It scares me when I hear people say, “I would never do that.”
Here’s what I mean. Friends and I were talking about Officer Ray Tensing shooting Samuel DuBose in the head during a routine traffic stop in Cincinnati on July 19. “Crazy,” said one of my friends. “Shooting a guy in the head when the cop’s body camera didn’t show any belligerence, no disrespect, nothing that would provoke getting arrested, let alone getting executed.”
My friend’s tone communicated, “I can’t understand how anyone would shoot an unarmed guy in the head [or in the back while he’s running away]. I would never do a thing like that.”
I suppose most of us would say that about the possibility of committing a violent act, yet I wonder. One out of four females, I’m told, is abused sometime in her life. That means a lot of guys have, at some point, lost control enough to hurt someone, usually someone we say we love.
Have you never lost control to the point where it scared you? Have you never participated in something you thought was a good thing at the time, and later on, to your chagrin, you had to admit that it was hurtful? Fraternity pranks, for example, or the hurtful teasing of the kid who didn’t fit in, which most of us participated in in school.
I think we are kidding ourselves if we say, “I would never do that.”
Given the right time and place, given the right amount of stress and emotional/spiritual vulnerability, most of us are capable of doing most anything. Read Lord of the Flies again. Talk to people who supported Hitler, if you can find any.
I’m German. I’ve been to Germany. As an ethnic group, we’re no better or worse than any other, but between 1939 and 1945 “we” — and I use that word intentionally — either actively or passively murdered a whole lot of unarmed people.
I wasn’t even born until 1947, so technically I’m not to blame for the Holocaust, and I’ve never pointed a gun at another human being and pulled the trigger. But I have to wonder what I would have done if I had been 19 years old and living in Berlin in 1939, feeling the shame of having been blamed for being the bad guys in World War I, having to pay reparations for a war we had not started, and feeling the hopelessness of being out of a job because of a worldwide economic depression. I’m not so sure I could say, “I would never do that.”
I’m not trying to paint a picture that says we’re all living in a dystopia, that the world is slowly going to hell. What I’m trying to say is that admitting “I might do that” given the right (or wrong) set of circumstances is perhaps the first and most important step in making sure that we don’t.
My friends in AA stay away from drinking by, paradoxically, admitting on a daily basis that they are alcoholics. I know guys who haven’t had a drink in 20 years who begin every day by reciting the First Step, “We admitted we were powerless over alcohol — that our lives had become unmanageable.”
David Brooks in The Road to Character calls it “this perversity in our nature,” this susceptibility, this potential we all have to lose control and hurt another person. Brooks contends that we are living in a culture that can see the dark side in others but not in ourselves. He writes that we hear the message everywhere, “You are special. Trust yourself. Be true to yourself.” He calls the message “the gospel of self-trust.”

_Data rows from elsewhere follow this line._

(** *** Factories *)

Definition gt (x : value) : res t := __init__ x (VNum PosInf) true true.
Definition gte (x : value) : res t := __init__ x (VNum PosInf) false true.
Definition lt (x : value) : res t := __init__ (VNum NegInf) x true true.
Definition lte (x : value) : res t := __init__ (VNum NegInf) x true false.
Definition point (x : value) : res t := __init__ x x false false.
Definition closed (s e : value) : res t := __init__ s e false false.
Definition open (s e : value) : res t := __init__ s e true true.
Definition closed_open (s e : value) : res t := __init__ s e false true.
Definition open_closed (s e : value) : res t := __init__ s e true false.

(** *** parse

    The objects [parse] is given: [None], an interval, a number, a string,
    or a list or tuple of numbers and [None]s. *)
Inductive pyobj : Type :=
| ONone
| OInterval (d : t)
| ONum (x : num)
| OStr (s : string)
| OSeq (l : list value).

(** [bool(d)]; an interval is true when it is not empty ([__bool__]). *)
Definition truthy (d : pyobj) : bool :=
  match d with
  | ONone => false
  | OInterval i => negb (is_empty i)
  | ONum x => Num.truthy x
  | OStr s => negb (String.eqb s EmptyString)
  | OSeq l => negb (Nat.eqb (List.length l) 0)
  end.

Definition parse (d : pyobj) (default_inf : bool) : res t :=
  match d with
  | ONone => if default_inf then Ok infinite else Raise ParseError
  | OInterval i => Ok i
  | ONum x => point (VNum x)
  | OStr _ | OSeq _ =>
      if negb (truthy d) then Ok empty
      else
        match d with
        | OSeq l =>
            if Nat.eqb (List.length l) 2 then
              d0 <- Py.getitem l 0 ;;
              d1 <- Py.getitem l 1 ;;
              __init__ d0 d1 false false
            else Raise ParseError
        | _ => Raise ParseError
        end
  end.

(** The argument of [parse_many]: one interval, or a list of objects. *)
Inductive pyobjs : Type :=
| One (d : t)
| Many (ds : list pyobj).

Fixpoint mapM {A B : Type} (f : A -> res B) (l : list A) : res (list B) :=
  match l with
  | [] => Ok []
  | a :: l' => b <- f a ;; bs <- mapM f l' ;; Ok (b :: bs)
  end.

Definition parse_many (ds : pyobjs) : res (list t) :=
  match ds with
  | One d => Ok [d]
  | Many l => mapM (fun d => parse d false) l
  end.

(** *** index_range *)

(** First loop: skip the items below [start] that are not contained. *)
Fixpoint skip_below (fuel : nat) (self : t) (values : list value)
         (key : value -> value) (i0 i1 : Z) : res Z :=
  if (i0 =? i1)%Z then Ok i0
  else
    match fuel with
    | O => Raise OutOfFuel
    | S fuel' =>
        v <- Py.getitem values i0 ;;
        let x := key v in
        below <- Py.lt x (start self) ;;
        out <- (if below then c <- contains self x true true ;; Ok (negb c)
                else Ok false) ;;
        if out then skip_below fuel' self values key (i0 + 1)%Z i1
        else Ok i0
    end.

(** Second loop: drop the items above [end] that are not contained. *)
Fixpoint drop_above (fuel : nat) (self : t) (values : list value)
         (key : value -> value) (i0 i1 : Z) : res Z :=
  if negb (i1 =? 0)%Z && negb (i0 =? i1)%Z then
    match fuel with
    | O => Raise OutOfFuel
    | S fuel' =>
        v <- Py.getitem values (i1 - 1)%Z ;;
        let x := key v in
        above <- Py.gt x (end_ self) ;;
        out <- (if above then c <- contains self x true true ;; Ok (negb c)
                else Ok false) ;;
        if out then drop_above fuel' self values key i0 (i1 - 1)%Z
        else Ok i1
    end
  else Ok i1.

Definition index_range (self : t) (values : list value)
           (key : option (value -> value)) : res (Z * Z) :=
  if is_empty self then Ok (0, 0)%Z
  else
    let values_len := Z.of_nat (List.length values) in
    whole <- (if (values_len =? 0)%Z then Ok true else is_infinite self) ;;
    if whole then Ok (0, values_len)%Z
    else
      b0 <- util.bisect_objects values (start self) 0 None key ;;
      let i0 := Z.max 0 (b0 - 1) in
      b1 <- util.bisect_objects values (end_ self) 0 None key ;;
      let i1 := Z.min values_len (b1 + 1) in
      let key := match key with
                 | None => fun x => x
                 | Some k => k
                 end in
      let fuel := S (List.length values) in
      i0 <- skip_below fuel self values key i0 i1 ;;
      i1 <- drop_above fuel self values key i0 i1 ;;
      Ok (i0, i1).

(** *** Set relations *)

Definition is_superset_of (self : t) (interval : pyobj) : res bool :=
  if is_empty self then Ok false
  else
    let u := self in
    v <- parse interval false ;;
    if is_empty v then Ok true
    else
      let u0 := start u in
      let u1 := end_ u in
      let v0 := start v in
      let v1 := end_ v in
      gt0 <- Py.gt u0 v0 ;;
      if gt0 then Ok false
      else if Py.eq u0 v0 && start_open u && negb (start_open v) then Ok false
      else
        lt1 <- Py.lt u1 v1 ;;
        if lt1 then Ok false
        else if Py.eq u1 v1 && end_open u && negb (end_open v) then Ok false
        else Ok true.

Definition is_subset_of (self : t) (interval : pyobj) : res bool :=
  v <- parse interval false ;;
  is_superset_of v (OInterval self).

Definition equals (self : t) (interval : pyobj) : res bool :=
  match interval with
  | ONone => Ok false
  | _ =>
      interval <- parse interval false ;;
      if is_empty self && is_empty interval then Ok true
      else Ok (Py.eq (start self) (start interval)
               && Py.eq (end_ self) (end_ interval)
               && Bool.eqb (start_open self) (start_open interval)
               && Bool.eqb (end_open self) (end_open interval))
  end.

(** *** offset, half-lines, pad *)

Definition offset (self : t) (offset0 : value) : res t :=
  s <- Py.add (start self) offset0 ;;
  e <- Py.add (end_ self) offset0 ;;
  __init__ s e (start_open self) (end_open self).

Definition get_gte (self : t) : res t :=
  if is_empty self then Ok empty
  else __init__ (start self) (VNum PosInf) (start_open self) false.

Definition get_lte (self : t) : res t :=
  if is_empty self then Ok empty
  else __init__ (VNum NegInf) (end_ self) false (end_open self).

Definition get_gt (self : t) : res t :=
  if is_empty self then Ok empty
  else __init__ (end_ self) (VNum PosInf) (negb (end_open self)) false.

Definition get_lt (self : t) : res t :=
  if is_empty self then Ok empty
  else __init__ (VNum NegInf) (start self) false (negb (start_open self)).

(** [pad] takes its positional arguments as the list [amount]; the
    keywords [start] and [end] default to [None]. *)
Definition pad (self : t) (amount : list value) (start0 end0 : value)
  : res t :=
  let default := match amount with
                 | [] => VNone
                 | a :: _ => a
                 end in
  n <- is_negative_infinite self ;;
  s <- (if n then Ok (start self)
        else Py.sub (start self)
                    (Py.or (Py.or start0 default) (VNum (Fin 0)))) ;;
  p <- is_positive_infinite self ;;
  e <- (if p then Ok (end_ self)
        else Py.add (end_ self)
                    (Py.or (Py.or end0 default) (VNum (Fin 0)))) ;;
  __init__ s e (start_open self) (end_open self).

What he wants to cultivate instead is what he calls a “moral ecology,” which encourages all of us “to be more skeptical of their desires, more aware of their own weaknesses, more intent on combating the flaws in their own natures.”
Police officers are no better or worse than the rest of us. What makes them different from most of us is that they are armed, so when they lose control of themselves, some unarmed somebody could get shot in the head.
We all, victim and perpetrator alike, share what Brooks calls “a dual nature.”
“We have a side to our nature that is sinful,” he writes, “but we have another side to our nature that is in God’s image.” So when we read about Doctors Without Borders going to Liberia to treat Ebola patients, we can say, “I recognize a part of me that is capable of virtuous self-sacrifice.” At the same time, Brooks declares, “The inner struggle against one’s own weaknesses is the central drama of life.”
All of us should get either angry or depressed — take your pick, they’re two sides of the same coin — in response to what Ray Tensing did to Samuel DuBose. But we should also read it as a cautionary tale. We ourselves, given the right circumstances, are capable of doing the same thing.
So go ahead, tell your children and your grandchildren that they are special, but also teach them about this perverse something we all have that can get us in deep trouble, especially if we deny it’s there. Recovering alcoholics feel better when they name the demon that is getting them in trouble. It’s the first step in busting out of denial into mature freedom.
It didn’t do the king any good for everyone to tell him he did have clothes on when he was buck naked. Neither does it do us any good to try to convince ourselves that we don’t have that “perverse something” inside each of us. When we see reality clearly, we have the best chance of making the best of it.